- Opening Delimiter -
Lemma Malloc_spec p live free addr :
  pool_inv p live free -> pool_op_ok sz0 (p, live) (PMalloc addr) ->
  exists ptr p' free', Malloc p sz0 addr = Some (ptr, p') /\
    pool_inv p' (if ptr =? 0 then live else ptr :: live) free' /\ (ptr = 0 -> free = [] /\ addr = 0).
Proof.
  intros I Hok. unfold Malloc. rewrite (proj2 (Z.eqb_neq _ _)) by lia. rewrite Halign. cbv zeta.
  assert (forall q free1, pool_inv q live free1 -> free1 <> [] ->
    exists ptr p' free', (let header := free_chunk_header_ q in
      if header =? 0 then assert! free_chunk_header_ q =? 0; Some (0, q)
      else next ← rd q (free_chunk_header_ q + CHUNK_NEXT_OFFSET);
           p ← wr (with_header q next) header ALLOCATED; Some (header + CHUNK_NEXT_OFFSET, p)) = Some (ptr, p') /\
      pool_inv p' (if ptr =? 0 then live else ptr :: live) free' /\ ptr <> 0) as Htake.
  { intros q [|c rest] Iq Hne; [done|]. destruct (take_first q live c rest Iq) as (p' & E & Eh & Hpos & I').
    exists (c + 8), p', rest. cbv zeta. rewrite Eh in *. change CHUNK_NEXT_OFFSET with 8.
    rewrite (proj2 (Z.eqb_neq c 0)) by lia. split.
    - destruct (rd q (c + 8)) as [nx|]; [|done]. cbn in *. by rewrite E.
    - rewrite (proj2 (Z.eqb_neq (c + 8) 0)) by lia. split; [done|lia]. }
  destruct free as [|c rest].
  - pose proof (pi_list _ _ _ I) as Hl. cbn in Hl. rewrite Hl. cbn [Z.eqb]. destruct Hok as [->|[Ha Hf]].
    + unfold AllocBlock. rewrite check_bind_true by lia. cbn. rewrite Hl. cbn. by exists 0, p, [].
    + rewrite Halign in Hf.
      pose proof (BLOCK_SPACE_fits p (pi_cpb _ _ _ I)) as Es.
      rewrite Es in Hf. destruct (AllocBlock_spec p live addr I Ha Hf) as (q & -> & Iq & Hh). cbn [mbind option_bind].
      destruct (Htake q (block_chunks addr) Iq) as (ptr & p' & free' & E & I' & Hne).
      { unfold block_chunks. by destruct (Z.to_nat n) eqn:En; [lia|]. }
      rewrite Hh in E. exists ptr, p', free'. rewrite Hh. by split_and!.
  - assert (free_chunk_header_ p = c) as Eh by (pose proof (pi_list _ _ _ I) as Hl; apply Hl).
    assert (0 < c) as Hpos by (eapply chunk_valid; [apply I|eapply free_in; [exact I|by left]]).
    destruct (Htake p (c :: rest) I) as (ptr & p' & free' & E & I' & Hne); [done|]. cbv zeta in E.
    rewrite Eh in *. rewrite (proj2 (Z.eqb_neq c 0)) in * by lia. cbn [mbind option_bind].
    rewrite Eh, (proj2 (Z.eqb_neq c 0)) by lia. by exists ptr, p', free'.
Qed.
- Closing Delimiter -
- Opening Delimiter -
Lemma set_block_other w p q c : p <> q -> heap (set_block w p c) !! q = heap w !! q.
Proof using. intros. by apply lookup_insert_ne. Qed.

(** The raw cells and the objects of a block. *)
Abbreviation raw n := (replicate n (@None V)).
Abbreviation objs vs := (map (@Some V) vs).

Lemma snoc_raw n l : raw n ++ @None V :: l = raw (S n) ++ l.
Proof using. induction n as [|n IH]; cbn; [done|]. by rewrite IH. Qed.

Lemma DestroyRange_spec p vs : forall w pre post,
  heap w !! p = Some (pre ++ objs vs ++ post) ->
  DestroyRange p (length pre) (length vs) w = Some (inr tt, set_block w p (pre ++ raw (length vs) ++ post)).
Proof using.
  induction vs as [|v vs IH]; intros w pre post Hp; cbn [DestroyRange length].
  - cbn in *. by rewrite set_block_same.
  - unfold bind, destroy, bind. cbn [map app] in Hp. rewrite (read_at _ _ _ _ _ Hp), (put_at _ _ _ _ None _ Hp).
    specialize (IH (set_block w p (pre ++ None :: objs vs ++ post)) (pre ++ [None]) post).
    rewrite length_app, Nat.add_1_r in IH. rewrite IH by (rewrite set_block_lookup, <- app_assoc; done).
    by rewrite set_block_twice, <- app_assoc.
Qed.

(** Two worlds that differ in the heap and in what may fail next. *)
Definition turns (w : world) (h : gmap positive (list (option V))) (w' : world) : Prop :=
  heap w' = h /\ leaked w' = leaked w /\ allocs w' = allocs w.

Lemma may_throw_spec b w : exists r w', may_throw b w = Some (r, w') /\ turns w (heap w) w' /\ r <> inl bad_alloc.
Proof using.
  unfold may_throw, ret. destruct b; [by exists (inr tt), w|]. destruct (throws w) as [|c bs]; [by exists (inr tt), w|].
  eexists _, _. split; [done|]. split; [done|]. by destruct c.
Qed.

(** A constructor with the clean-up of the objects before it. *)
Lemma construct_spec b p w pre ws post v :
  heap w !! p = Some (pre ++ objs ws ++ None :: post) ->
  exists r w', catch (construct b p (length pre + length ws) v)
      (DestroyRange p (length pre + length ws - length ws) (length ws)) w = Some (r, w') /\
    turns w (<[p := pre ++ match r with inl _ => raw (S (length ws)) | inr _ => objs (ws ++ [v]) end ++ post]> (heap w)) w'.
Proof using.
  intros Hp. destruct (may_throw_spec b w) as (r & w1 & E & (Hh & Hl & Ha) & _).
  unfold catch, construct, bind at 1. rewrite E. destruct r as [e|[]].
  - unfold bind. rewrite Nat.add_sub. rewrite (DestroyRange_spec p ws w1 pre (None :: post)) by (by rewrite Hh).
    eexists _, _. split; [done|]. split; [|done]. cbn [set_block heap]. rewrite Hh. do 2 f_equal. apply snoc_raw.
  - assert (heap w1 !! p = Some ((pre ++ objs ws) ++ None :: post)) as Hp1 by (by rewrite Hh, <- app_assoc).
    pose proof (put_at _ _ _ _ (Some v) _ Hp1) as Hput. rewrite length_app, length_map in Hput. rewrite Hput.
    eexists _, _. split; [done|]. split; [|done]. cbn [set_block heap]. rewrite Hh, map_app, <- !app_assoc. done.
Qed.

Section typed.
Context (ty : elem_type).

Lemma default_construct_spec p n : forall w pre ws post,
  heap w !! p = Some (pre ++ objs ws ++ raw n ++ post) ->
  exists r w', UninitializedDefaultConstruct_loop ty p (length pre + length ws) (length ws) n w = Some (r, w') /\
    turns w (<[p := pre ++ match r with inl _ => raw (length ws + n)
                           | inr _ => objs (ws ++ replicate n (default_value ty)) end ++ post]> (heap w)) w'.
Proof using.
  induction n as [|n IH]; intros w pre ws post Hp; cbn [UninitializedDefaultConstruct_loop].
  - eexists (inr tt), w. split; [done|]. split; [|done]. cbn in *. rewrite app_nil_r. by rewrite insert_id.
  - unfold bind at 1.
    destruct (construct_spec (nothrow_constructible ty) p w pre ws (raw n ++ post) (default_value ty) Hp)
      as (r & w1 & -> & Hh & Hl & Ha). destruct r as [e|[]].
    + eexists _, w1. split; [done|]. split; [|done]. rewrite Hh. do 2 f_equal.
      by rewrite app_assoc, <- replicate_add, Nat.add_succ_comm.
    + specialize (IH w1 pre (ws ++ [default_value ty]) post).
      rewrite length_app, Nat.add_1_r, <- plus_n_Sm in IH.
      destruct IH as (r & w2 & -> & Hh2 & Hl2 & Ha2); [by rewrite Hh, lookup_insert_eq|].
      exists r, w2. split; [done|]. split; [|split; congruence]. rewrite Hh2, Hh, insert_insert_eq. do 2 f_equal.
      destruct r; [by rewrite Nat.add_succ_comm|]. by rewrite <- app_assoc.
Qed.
- Closing Delimiter -
Your task
Scan the records for the string "zeta". Copy each line in which it appears.

Exercise solution
  intros I Hok. unfold Malloc. rewrite (proj2 (Z.eqb_neq _ _)) by lia. rewrite Halign. cbv zeta.
    exists (c + 8), p', rest. cbv zeta. rewrite Eh in *. change CHUNK_NEXT_OFFSET with 8.
    destruct (Htake p (c :: rest) I) as (ptr & p' & free' & E & I' & Hne); [done|]. cbv zeta in E.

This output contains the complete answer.